Its walls are very thick and elastic, so they quickly recover their original shape when deformed and are made up of three layers (internal, middle and external).

They are able to maintain blood pressure in their light. As the blood leaves the heart through the aorta artery, it branches out into smaller and smaller arteries throughout the body to distribute oxygen to all anatomical areas.

The further the arteries are from the heart, the their wall loses thickness due to a decrease in the number of elastic fibers.
Capillaries

L as arteries branching smaller are tiny caliber and receive the specific name of capillaries.
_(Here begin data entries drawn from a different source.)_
(** The request, its version, and at least one key. *)
Definition attestation_request (what : string) (reqData : option bytes) : m EUDIWAttestationRequest :=
  let! req := lift (of_option (Wrapf ("parse " +:+ what +:+ " request") json_err)
                      (Unmarshal_EUDIWAttestationRequest (default [] reqData))) in
  if negb (bool_decide (ear_Ver req = draft_version))
  then fail (Errorf ("unsupported ETSI version: " +:+ ear_Ver req))
  else match ear_KeysToAttest req with
       | [] => fail (Errorf "keys_to_attest must not be empty")
       | _ => ret req
       end.

Definition check_kid (kid : string) : m unit :=
  lift (map_err (Wrapf ("invalid kid " +:+ fmt_q kid)) (validateKid kid)).

(** The JWKs of the keys that resolve, in order; a malformed key ID fails. *)
Fixpoint attested_keys (kids : list string) : m (list bytes) :=
  match kids with
  | [] => ret []
  | kid :: kids' =>
      check_kid kid ;;!
      let! r := attempt (resolveKeyJWK kid) in
      let! rest := attested_keys kids' in
      ret (match r with inl jwk => jwk :: rest | inr _ => rest end)
  end.

Definition allocate (clientID category : string) : m Z :=
  let! idx := with_err (Wrapf "allocate status index") (on_store (E := error) (AllocateIndex category)) in
  with_err (Wrapf "record WUA") (on_store (E := error) (RecordWUA clientID category idx)) ;;!
  ret idx.

Definition status_object (category : string) (idx : Z) (now : Time) : StatusObject :=
  mkStatusObject
    (mkStatusListRef idx
       (wp_StatusListBaseURI cfg +:+ "/" +:+ category +:+ "/" +:+ fmt_d (Z.quot idx 1000)))
    (Unix (TimeAdd now (ttl_or (wp_StatusMaintenancePeriod cfg) (31 * 24 * Hour)))).

Definition wka_payload (now : Time) (keys : list bytes) (idx : Z) : WKAPayload :=
  mkWKAPayload (Unix now) (Unix (TimeAdd now (ttl_or (wp_WKATTL cfg) (24 * Hour)))) keys
    (wp_KeyStorageLevel cfg) (wp_UserAuthLevel cfg) (wp_Certification cfg) (wp_WalletLink cfg)
    (status_object "ka" idx now).

Definition wia_payload (now : Time) (clientID : string) (jwk : bytes) (idx : Z) : WIAPayload :=
  mkWIAPayload (Unix now) (Unix (TimeAdd now (ttl_or (wp_WIATTL cfg) (12 * Hour)))) clientID
    (wp_WalletName cfg) (wp_WalletVersion cfg) (wp_WalletSolutionCertificationInfo cfg)
    (wp_WalletLink cfg) (status_object "wia" idx now) jwk.
(* ===== verification/Startup.v ===== *)
(** * [cmd/server/main.go]: what [main] reads from the environment

    The operating mode, the HSM, the store, TLS and the admin API. *)

From S2P Require Import Prelude GoTime GoStrings Ecc World Handlers Modes AuthMw Admin Durations.
Local Open Scope Z_scope.

Record PKCS11Config := mkPKCS11Config {
  p11_ModulePath : string;
  p11_SlotID : Z;
  p11_PIN : string;
  p11_TokenLabel : string;
  p11_PoolSize : Z
}.

Record MongoDBConfig := mkMongoDBConfig {
  mg_URI : string;
  mg_Database : string;
  mg_Timeout : Z;
  mg_PasswordPath : string;
  mg_TLSEnabled : bool;
  mg_CAPath : string;
  mg_CertPath : string;
  mg_KeyPath : string
}.

(** [strconv.ParseUint(s, 10, 32)] *)
Definition ParseUint32 (s : string) : option Z :=
  match go_bytes s with
  | [] => None
  | l => match parse_digits 0 l with
         | Some n => if n <? 2 ^ 32 then Some n else None
         | None => None
         end
  end.

Section Startup.
Context (getenv : string -> string).

Definition isset (key : string) : bool := negb (bool_decide (getenv key = "")).

(** The HSM of the wscd role; [Err] is an exit. *)
Definition hsm_config : outcome error PKCS11Config :=
  let? _ := guard_ok (isset "R2PS_HSM_MODULE")
              (Errorf "R2PS_HSM_MODULE must be set when wscd role is active") in
  let? _ := guard_ok (isset "R2PS_HSM_PIN")
              (Errorf "R2PS_HSM_PIN must be set when wscd role is active") in
  let? slot :=
    if isset "R2PS_HSM_SLOT"
    then of_option (Errorf "invalid R2PS_HSM_SLOT") (ParseUint32 (getenv "R2PS_HSM_SLOT"))
    else Ok 0 in
  Ok (mkPKCS11Config (getenv "R2PS_HSM_MODULE") slot (getenv "R2PS_HSM_PIN")
        (getenv "R2PS_HSM_TOKEN_LABEL") (envInt getenv "R2PS_HSM_POOL_SIZE" 4)).

(** [None]: the in-memory store. *)
Definition store_config : option MongoDBConfig :=
  if isset "R2PS_STORE_URI" then
    Some (mkMongoDBConfig (getenv "R2PS_STORE_URI") (envOr getenv "R2PS_STORE_DATABASE" "r2ps")
            (envInt getenv "R2PS_STORE_TIMEOUT" 10) (getenv "R2PS_STORE_PASSWORD_PATH")
            (bool_decide (getenv "R2PS_STORE_TLS_ENABLED" = "true")) (getenv "R2PS_STORE_TLS_CA")
            (getenv "R2PS_STORE_TLS_CERT") (getenv "R2PS_STORE_TLS_KEY"))
  else None.

(** The certificate and key of TLS, when both are configured. *)
Definition tls_config : option (string * string) :=
  if isset "R2PS_TLS_CERT" && isset "R2PS_TLS_KEY"
  then Some (getenv "R2PS_TLS_CERT", getenv "R2PS_TLS_KEY") else None.

(** The admin API: [None] when it is not started, otherwise its address and
    authorisation. *)
Definition admin_setup {St H} `{Env} (roles : RoleSet) :
    M (World St H) error (option (string * option (option string))) :=
  if Has roles RoleAdmin && isset "R2PS_ADMIN_LISTEN" then
    let! auth :=
      if isset "R2PS_ADMIN_JWKS_URL" then ret (admin_auth true "")
      else
        let! devToken :=
          if isset "R2PS_ADMIN_DEV_TOKEN" then ret (getenv "R2PS_ADMIN_DEV_TOKEN")
          else GenerateDevToken in
        ret (admin_auth false devToken) in
    ret (Some (getenv "R2PS_ADMIN_LISTEN", auth))
  else ret None.

(** The admin API of a server is never without authorisation. *)
Lemma admin_setup_guarded {St H} `{Env} roles (w : World St H) :
  exists r w', admin_setup roles w = (w', Ok r) /\
    match r with Some (_, auth) => is_Some auth | None => True end.
Proof.
  unfold admin_setup. destruct (_ && _); [|by do 2 eexists].
  destruct (isset "R2PS_ADMIN_JWKS_URL"); [by do 2 eexists; split; [reflexivity|]; eexists|].
  destruct (isset "R2PS_ADMIN_DEV_TOKEN") eqn:Hd.
  - do 2 eexists. split; [reflexivity|]. unfold admin_auth. unfold isset in Hd.
    case_bool_decide; [done|]. by eexists.
  - do 2 eexists. split; [reflexivity|]. unfold admin_auth.
    rewrite bool_decide_false; [by eexists|]. intros Hn.
    pose proof (length_rand (w_draw w) 32) as Hl.
    destruct (rand (w_draw w) 32) as [|b l]; [done|]. discriminate Hn.
Qed.
End Startup.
Capillaries are the finest vessels through whose wall the exchange of substances in the tissues takes place.

The capillary wall is very thin and is made up of a single layer of cells called endothelial, whose thin thickness allows the cells to receive oxygen and expel carbon monoxide.

The veins

A vein is a blood vessel whose function is to return low-oxygenated blood from the blood capillaries to the heart to be oxygenated again in the lung.

To facilitate venous return against the force of gravity, the interior of the veins is equipped with a valve mechanism that pushes the flow upwards and hinders the opposite direction.
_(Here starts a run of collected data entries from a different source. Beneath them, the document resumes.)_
#[export] Instance MongoDBStore_Store {DB} `{Mongo DB, WallClock DB} : Store (MongoDBStore DB) := {
  AllocateIndex := MongoDB.AllocateIndex;
  GetStatus := MongoDB.GetStatus;
  SetStatus := MongoDB.SetStatus;
  GetAllStatuses := MongoDB.GetAllStatuses;
  RecordWUA := MongoDB.RecordWUA;
  GetClientIndices := MongoDB.GetClientIndices;
  RecordUsage := MongoDB.RecordUsage;
  IsUsed := MongoDB.IsUsed;
  PutPublicKey := MongoDB.PutPublicKey;
  GetPublicKey := MongoDB.GetPublicKey;
  ListPublicKeys := MongoDB.ListPublicKeys;
  PutRecord := MongoDB.PutRecord;
  GetRecord := MongoDB.GetRecord;
  PutWebAuthnCredential := MongoDB.PutWebAuthnCredential;
  GetWebAuthnCredential := MongoDB.GetWebAuthnCredential;
  UpdateWebAuthnSignCount := MongoDB.UpdateWebAuthnSignCount
}.

Example QueryEscape_ex : QueryEscape "p@ss w~1" = "p%40ss+w~1".
Proof. vm_compute. reflexivity. Qed.
Example ReplaceFirst_ex :
  ReplaceFirst "mongodb://u:${MONGODB_PASSWORD}@db" "${MONGODB_PASSWORD}" "x" = "mongodb://u:x@db".
Proof. vm_compute. reflexivity. Qed.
Specifically, in the lower extremities there are 2 venous systems differentiated: the superficial and the deep, joined by the perforating or communicating veins.

  • The veins of the superficial system have thinner and more compliant walls.
  • The veins of the deep system house 90% of the venous blood of the lower limbs and have thicker walls and less capacity for distension.

Thanks to the valve system, blood flow goes in an upward and centripetal direction (from the superficial to the deep venous system).

This valvular work is favored by the work of the muscle cells of the vein wall, whose contraction mobilizes the blood against gravity, acting as a pump when squeezing the veins.

When the valves do not perform their function correctly, it causes an increase in pressure in the venous stream of the lower limbs that favors the passage of blood from the deep to the superficial system (in the opposite direction to the usual) and this leads to excessive dilation of the venous wall and the formation of varicose veins.

To study the circulatory tree, one of the tests most frequently requested by the vascular surgeon is the so-called echo-Doppler, which is highly effective in locating venous insufficiency.

What you should know…

  • An artery is a blood vessel responsible for the distribution of oxygenated blood from the heart to the capillaries of the body.
  • A vein is a blood vessel whose function is to return low-oxygenated blood from the blood capillaries to the heart to be oxygenated again in the lung.
  • Capillaries are the finest vessels; the smallest branches of the arteries.